The ability to sit up straight, look better, breathe more easily and sleep more comfortably can bring about a marked improvement in a boy's attitude toward life.

Braces and Standing Frames

Braces and standing frames can help prolong walking and standing in muscular dystrophy. Braces used in DMD include the ankle-foot orthosis, or AFO, and the knee-ankle-foot orthosis, or KAFO, also known as a long leg brace.

Early in the disease, an AFO can help in walking and can slow the development of contractures. AFOs are sometimes prescribed for night wear to keep the foot from pointing downward while the child is sleeping.

Later in the disease, long leg braces may be prescribed. The boy with Duchenne at this stage walks by swinging his braced legs forward from the hip, a somewhat precarious and cumbersome maneuver. Walking by this method is actually much slower than using a wheelchair, and many boys therefore prefer the wheelchair, since they can keep up better with their friends. They also avoid falls by using the chair. Because of their concerns about injury liability, schools sometimes require a boy with DMD to use a wheelchair.

Standing for a few hours each day, even with minimal weight bearing, is good for the body in general, promoting circulation, the health of bones and a straight spine. If a boy has lost his walking ability and chooses not to use long leg braces, a standing walker or standing frame can be used for at least part of the day. There are wheelchairs available that will tilt into a standing position.

Wheelchairs

Sooner or later, all boys with DMD will need wheelchairs. A wheelchair has to fit the child's needs and those of the parents who'll be taking care of him and transporting the chair.

The physical or occupational therapy department of the medical center where you have your MDA clinic appointments will help you choose the best wheelchair for your child.

Your child may not need a wheelchair until sometime between the ages of 10 and 12, and even then may not need it full time, but you may want to prepare him for this eventuality ahead of time. If the child senses that a wheelchair is something the parents have long dreaded or that every therapy has been directed at "keeping him out of a wheelchair," then the event almost has to seem like a defeat. Dr. Michael Brooke, who heads the MDA of Canada, advises adults to help the child view the wheelchair as a form of transportation not unlike a bicycle, the main difference being that a bicycle has wheels in a line and the wheelchair has wheels side by side.

Of course, there are parents and even some children who lean toward the other extreme, wanting a wheelchair as soon as possible because they fear falling or don't want to make the effort to use braces. There's nothing inherently wrong with using a wheelchair a little sooner than absolutely necessary, except that a constant sitting position hastens the development of contractures and other complications of immobility, such as fat accumulation and loss of bone mass.

Discuss your feelings and let your son discuss his feelings with the doctor and therapist.

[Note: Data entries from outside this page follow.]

(* ===== verification/LogSanitizer.v ===== *)
(** * crates/core/src/security/log_sanitizer.rs: cleaning of logs and transfers

    [sanitize] applies the redaction rules in order; [sanitize_for_wasm_transfer]
    removes what may not cross to a guest.  The replacement of each rule's pattern is
    the regex crate's: a parameter, given by its rule's position. *)
From Stdlib Require Import Ascii String.
From S2P Require Import Prelude RustStr.

Local Open Scope string_scope.

(** A rule: the pattern, its name and the replacement. *)
Record SanitizationRule := mkRule { pattern : string; rule_name : string; replacement : string }.
Definition SANITIZATION_RULES : list SanitizationRule :=
  [mkRule "\?key=[^&\s]+" "api_key_query" "?key=[REDACTED]";
   mkRule "(?i)Bearer\s+[A-Za-z0-9\-._~+/]+=*" "bearer_token" "Bearer [REDACTED]";
   mkRule ("(?mi)(api[_-]?key|token|secret|password|auth[_-]?token|access[_-]?key|private[_-]?key)[" ++
           String "034" "\s:=]+[^\s" ++ String "034" "{},]{8,}")
     "sensitive_key_value" "${1}=[REDACTED]";
   mkRule "[a-zA-Z0-9._%+-]+@[a-zA-Z0-9.-]+\.[a-zA-Z]{2,}" "email" "[EMAIL_REDACTED]"].
Definition IPV4_PATTERN : string := "\b\d{1,3}\.\d{1,3}\.\d{1,3}\.\d{1,3}\b".

(** [replace_all pattern text replacement]; [compiles]: [safe_regex] falls back to a
    pattern that matches nothing for a rule that does not compile. *)
Class RegexCrate := {
  compiles : string -> bool;
  replace_all : string -> string -> string -> string }.

Definition safe_regex `{RegexCrate} (p : string) : string := if compiles p then p else "a^".

Record LogSanitizer := mkSanitizer { mask_ipv4 : bool }.
Definition sanitizer_new : LogSanitizer := mkSanitizer false.
Definition with_ipv4_masking : LogSanitizer := mkSanitizer true.

Definition sanitize `{RegexCrate} (s : LogSanitizer) (input : string) : string :=
  let result :=
    fold_left (fun result rule => replace_all (safe_regex (pattern rule)) result (replacement rule))
      SANITIZATION_RULES input in
  if mask_ipv4 s then
    if compiles IPV4_PATTERN then replace_all IPV4_PATTERN result "[IP_REDACTED]" else result
  else result.

(** ** Transfers *)

(** U+FEFF and U+200B. *)
Definition bom : string := byte_string [239; 187; 191]%nat.
Definition zero_width_space : string := byte_string [226; 128; 139]%nat.
Definition trim_start_marks (s : string) : string :=
  trim_with (String.length s) [bom; zero_width_space] s.

(** [char::is_control]: the category Cc, one byte up to U+007F and two from U+0080 to
    U+009F. *)
Definition is_control (w : string) : bool :=
  match w with
  | String c "" => in_range 0 31 c || in_range 127 127 c
  | String c (String d "") => in_range 194 194 c && in_range 128 159 d
  | _ => false
  end.
Definition kept_control (w : string) : bool :=
  bool_decide (w = String "010" "") || bool_decide (w = String "013" "") ||
  bool_decide (w = String "009" "").
Definition replace_controls (s : string) : string :=
  collect_str (List.map (fun w => if is_control w && negb (kept_control w) then " " else w) (chars s)).

Definition sanitize_for_wasm_transfer (input : string) : string :=
  trim (replace_controls (trim_start_marks (trim input))).

(** ** Properties *)

(** The ASCII controls other than tab, line feed and carriage return. *)
Definition forbidden (c : ascii) : bool :=
  in_range 0 8 c || in_range 11 12 c || in_range 14 31 c || in_range 127 127 c.

Lemma replace_controls_lacks c s : forbidden c = true -> lacks c (replace_controls s) = true.
Proof.
  intros Hc. unfold replace_controls. apply lacks_collect, Forall_map.
  assert (in_range 0 127 c = true) as Hascii.
  { unfold forbidden in Hc. rewrite !orb_true_iff, !in_range_iff in Hc. apply in_range_iff. lia. }
  assert (Hspace : lacks c " " = true).
  { cbn [lacks]. destruct (Ascii.eqb_spec " " c); [by subst c|done]. }
  eapply Forall_impl; [by apply (chars_ascii c s)|]. intros w Hw.
  change (lacks c (if is_control w && negb (kept_control w) then " " else w) = true).
  destruct Hw as [->|Hw]; [|by case_match].
  replace (is_control (String c "") && negb (kept_control (String c ""))) with true; [done|].
  symmetry. apply andb_true_iff. split.
  - unfold is_control, forbidden in *. rewrite !orb_true_iff, !in_range_iff in *. lia.
  - unfold kept_control. apply negb_true_iff. rewrite !orb_false_iff.
    split_and!; apply bool_decide_eq_false; intros [= ->]; done.
Qed.

(** What crosses to a guest carries no ASCII control character other than tab,
    line feed and carriage return, whatever the text. *)
Theorem transfer_clean s c :
  forbidden c = true -> lacks c (sanitize_for_wasm_transfer s) = true.
Proof. intros Hc. by apply trim_lacks, replace_controls_lacks. Qed.

(** A compact JSON object without controls crosses unchanged. *)
Lemma transfer_identity body :
  let s := String "{" (body ++ String "}" "") in
  Forall (fun w => is_control w = false) (chars s) -> sanitize_for_wasm_transfer s = s.
Proof.
  intros s Hs. unfold sanitize_for_wasm_transfer.
  assert (Htrim : trim s = s).
  { unfold trim, s. rewrite trim_start_solid by auto.
    change (String "{" (body ++ String "}" "")) with (String "{" body ++ String "}" "").
    apply trim_end_solid. auto. }
  rewrite Htrim. unfold trim_start_marks. rewrite trim_with_stop by reflexivity.
  unfold replace_controls. rewrite (map_ext_in _ (fun w => w)), map_id, chars_collect; [done|].
  rewrite List.Forall_forall in Hs. intros w Hw. by rewrite (Hs w Hw).
Qed.

(** Only leading marks are removed, and a control in front of one hides it: cleaning
    twice is not cleaning once. *)
Example marks_survive :
  let s := String "001" (bom ++ "x") in
  sanitize_for_wasm_transfer s = bom ++ "x" /\
  sanitize_for_wasm_transfer (sanitize_for_wasm_transfer s) = "x".
Proof. split; vm_compute; reflexivity. Qed.

Lemma transfer_clean_witness : lacks "000" (sanitize_for_wasm_transfer (String "000" "x")) = true.
Proof. apply (transfer_clean (String "000" "x") "000"). reflexivity. Defined.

Perhaps a compromise can be reached, such as using a wheelchair in school or at the mall but getting some walking in at other times.

Other Mobility and Positioning Aids

There is an almost endless array of mechanical and other assistive devices available today that aid mobility and save wear and tear on a parent's back.

Among the simplest and least expensive devices is a transfer board. You can also get mechanical (usually hydraulic) lifts, shower chairs and electronic beds, some of which can turn a person from side to side as well as sit him up or down. Needless to say, some of these are very expensive. Insurance policies vary as to which aids they cover. (This guide's Resources section lists some sources of these items; others are advertised in MDA's Quest magazine.)

Choose products wisely, and check with your local MDA office to see if their "loan closet" has any equipment you can use.